(Collected data entries)
----------

(** [str(n)] for an [int]: decimal digits, a leading minus sign when negative. *)
Definition str_int (n : Z) : string :=
  NilZero.string_of_int (Z.to_int n).

(** [isinstance(v, int)]: [bool] is a subclass of [int]. *)
Definition isinstance_int (v : PyVal) : bool :=
  match v with
  | VInt _ | VBool _ => true
  | _ => false
  end.

(** The integer an [int] instance stands for ([True] is 1, [False] is 0). *)
Definition int_value (v : PyVal) : option Z :=
  match v with
  | VInt n => Some n
  | VBool b => Some (if b then 1 else 0)
  | _ => None
  end.

Definition isinstance_str (v : PyVal) : bool :=
  match v with
  | VStr _ => true
  | _ => false
  end.

Definition is_None (v : PyVal) : bool :=
  match v with
  | VNone => true
  | _ => false
  end.

(** Truth value testing ([bool(v)], [not v], [if v:]). *)
Definition truthy (v : PyVal) : bool :=
  match v with
  | VNone => false
  | VBool b => b
  | VInt n => negb (n =? 0)
  | VFloat x => match x with S754_zero _ => false | _ => true end
  | VStr s => negb (String.eqb s "")
  | VTimedelta t =>
      negb ((days t =? 0) && (seconds t =? 0) && (microseconds t =? 0))
  | VDict items => match items with [] => false | _ => true end
  | VList xs | VTuple xs | VSet xs => match xs with [] => false | _ => true end
  | _ => true
  end.

(** What the sources take from the Python runtime and do not define
    themselves: [float.__str__], [datetime.isoformat],
    [timedelta.total_seconds], the float operators [//] and [%] with an [int]
    right operand, [int(x)] of a float, and [str] of the remaining values. *)
Class Builtins : Type := {
  str_float : spec_float -> string;
  isoformat : datetime -> string;
  total_seconds : timedelta -> spec_float;
  float_floordiv : spec_float -> Z -> spec_float;
  float_mod : spec_float -> Z -> spec_float;
  int_of_float : spec_float -> Z;
  str_other : PyVal -> string
}.

(** [str(v)]. *)
Definition str `{Builtins} (v : PyVal) : string :=
  match v with
  | VNone => "None"
  | VBool b => str_bool b
  | VInt n => str_int n
  | VFloat x => str_float x
  | VStr s => s
  | _ => str_other v
  end.

End Py.

Import Py.

(** ** [_base_serializer.py] *)

Module Serializer.

Section Stringify.
Context `{Builtins}.

(** [_BaseSerializer._timedelta_to_str] *)
Definition _timedelta_to_str (obj : timedelta) : string :=
  let total_seconds := total_seconds obj in
  str_int (int_of_float (float_floordiv total_seconds 86400)) +:+ "d" +:+
  str_int (int_of_float (float_floordiv (float_mod total_seconds 86400) 3600)) +:+ "h" +:+
  str_int (int_of_float (float_floordiv (float_mod total_seconds 3600) 60)) +:+ "m" +:+
  str_int (int_of_float (float_mod total_seconds 60)) +:+ "s".

(** [_BaseSerializer._stringify].  The tests of the source are on disjoint
    classes of values except for [bool], a subclass of [int], which the
    source tests first. *)
Fixpoint _stringify (as_dict : PyVal) : PyVal :=
  match as_dict with
  | VNone => VNone
  | VStringifiable own => own
  | VBool b => VStr (str_bool b +:+ ":bool")
  | VInt n => VStr (str_int n +:+ ":int")
  | VFloat x => VStr (str_float x +:+ ":float")
  | VDatetime d => VStr (isoformat d +:+ ":datetime")
  | VTimedelta t => VStr (_timedelta_to_str t +:+ ":timedelta")
  | VFunction module name => VStr (module +:+ "." +:+ name +:+ ":function")
  | VClass module qualname => VStr (module +:+ "." +:+ qualname +:+ ":class")
  | VEnum module qualname name =>
      VStr (module +:+ "." +:+ qualname +:+ "." +:+ name +:+ ":enum")
  | VDict items => VDict (map (fun '(key, val) => (key, _stringify val)) items)
  | VList xs => VList (map _stringify xs)
  | VTuple xs => VList (map _stringify xs)
  | VSet xs => VList (map _stringify xs)
  | VStr _ | VObject _ => as_dict
  end.

End Stringify.

(** A [str] instance as [_stringify] tells it apart.  No class derives from
    [str] together with [bool], [int], [float], [datetime] or [timedelta]
    (Python refuses the bases: their layouts conflict, and [bool] is no base
    type), and an instance is neither a function nor a class; so the tests of
    [_stringify] that a [str] instance can pass are the first one, for a
    callable [_stringify] attribute, and the one for [Enum], which a member
    of a class such as [class Color(str, Enum)] passes.  [s] is the text of
    the string; [own] is what the [_stringify] attribute returns; the other
    fields are [__module__], [__class__.__qualname__] and [name]. *)
Inductive StrInstance : Type :=
| PlainStr (s : string)
| StrWithStringify (s : string) (own : PyVal)
| StrEnumMember (s : string) (module qualname name : string).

----------

A verbatim copy of all the records is to be produced.

Solved problem>
(** [str(n)] for an [int]: decimal digits, a leading minus sign when negative. *)
Definition str_int (n : Z) : string :=
  NilZero.string_of_int (Z.to_int n).

(** [isinstance(v, int)]: [bool] is a subclass of [int]. *)
Definition isinstance_int (v : PyVal) : bool :=
  match v with
  | VInt _ | VBool _ => true
  | _ => false
  end.

(** The integer an [int] instance stands for ([True] is 1, [False] is 0). *)
Definition int_value (v : PyVal) : option Z :=
  match v with
  | VInt n => Some n
  | VBool b => Some (if b then 1 else 0)
  | _ => None
  end.

Definition isinstance_str (v : PyVal) : bool :=
  match v with
  | VStr _ => true
  | _ => false
  end.

Definition is_None (v : PyVal) : bool :=
  match v with
  | VNone => true
  | _ => false
  end.

(** Truth value testing ([bool(v)], [not v], [if v:]). *)
Definition truthy (v : PyVal) : bool :=
  match v with
  | VNone => false
  | VBool b => b
  | VInt n => negb (n =? 0)
  | VFloat x => match x with S754_zero _ => false | _ => true end
  | VStr s => negb (String.eqb s "")
  | VTimedelta t =>
      negb ((days t =? 0) && (seconds t =? 0) && (microseconds t =? 0))
  | VDict items => match items with [] => false | _ => true end
  | VList xs | VTuple xs | VSet xs => match xs with [] => false | _ => true end
  | _ => true
  end.

(** What the sources take from the Python runtime and do not define
    themselves: [float.__str__], [datetime.isoformat],
    [timedelta.total_seconds], the float operators [//] and [%] with an [int]
    right operand, [int(x)] of a float, and [str] of the remaining values. *)
Class Builtins : Type := {
  str_float : spec_float -> string;
  isoformat : datetime -> string;
  total_seconds : timedelta -> spec_float;
  float_floordiv : spec_float -> Z -> spec_float;
  float_mod : spec_float -> Z -> spec_float;
  int_of_float : spec_float -> Z;
  str_other : PyVal -> string
}.

(** [str(v)]. *)
Definition str `{Builtins} (v : PyVal) : string :=
  match v with
  | VNone => "None"
  | VBool b => str_bool b
  | VInt n => str_int n
  | VFloat x => str_float x
  | VStr s => s
  | _ => str_other v
  end.

End Py.

Import Py.

(** ** [_base_serializer.py] *)

Module Serializer.

Section Stringify.
Context `{Builtins}.

(** [_BaseSerializer._timedelta_to_str] *)
Definition _timedelta_to_str (obj : timedelta) : string :=
  let total_seconds := total_seconds obj in
  str_int (int_of_float (float_floordiv total_seconds 86400)) +:+ "d" +:+
  str_int (int_of_float (float_floordiv (float_mod total_seconds 86400) 3600)) +:+ "h" +:+
  str_int (int_of_float (float_floordiv (float_mod total_seconds 3600) 60)) +:+ "m" +:+
  str_int (int_of_float (float_mod total_seconds 60)) +:+ "s".

(** [_BaseSerializer._stringify].  The tests of the source are on disjoint
    classes of values except for [bool], a subclass of [int], which the
    source tests first. *)
Fixpoint _stringify (as_dict : PyVal) : PyVal :=
  match as_dict with
  | VNone => VNone
  | VStringifiable own => own
  | VBool b => VStr (str_bool b +:+ ":bool")
  | VInt n => VStr (str_int n +:+ ":int")
  | VFloat x => VStr (str_float x +:+ ":float")
  | VDatetime d => VStr (isoformat d +:+ ":datetime")
  | VTimedelta t => VStr (_timedelta_to_str t +:+ ":timedelta")
  | VFunction module name => VStr (module +:+ "." +:+ name +:+ ":function")
  | VClass module qualname => VStr (module +:+ "." +:+ qualname +:+ ":class")
  | VEnum module qualname name =>
      VStr (module +:+ "." +:+ qualname +:+ "." +:+ name +:+ ":enum")
  | VDict items => VDict (map (fun '(key, val) => (key, _stringify val)) items)
  | VList xs => VList (map _stringify xs)
  | VTuple xs => VList (map _stringify xs)
  | VSet xs => VList (map _stringify xs)
  | VStr _ | VObject _ => as_dict
  end.

End Stringify.

(** A [str] instance as [_stringify] tells it apart.  No class derives from
    [str] together with [bool], [int], [float], [datetime] or [timedelta]
    (Python refuses the bases: their layouts conflict, and [bool] is no base
    type), and an instance is neither a function nor a class; so the tests of
    [_stringify] that a [str] instance can pass are the first one, for a
    callable [_stringify] attribute, and the one for [Enum], which a member
    of a class such as [class Color(str, Enum)] passes.  [s] is the text of
    the string; [own] is what the [_stringify] attribute returns; the other
    fields are [__module__], [__class__.__qualname__] and [name]. *)
Inductive StrInstance : Type :=
| PlainStr (s : string)
| StrWithStringify (s : string) (own : PyVal)
| StrEnumMember (s : string) (module qualname name : string).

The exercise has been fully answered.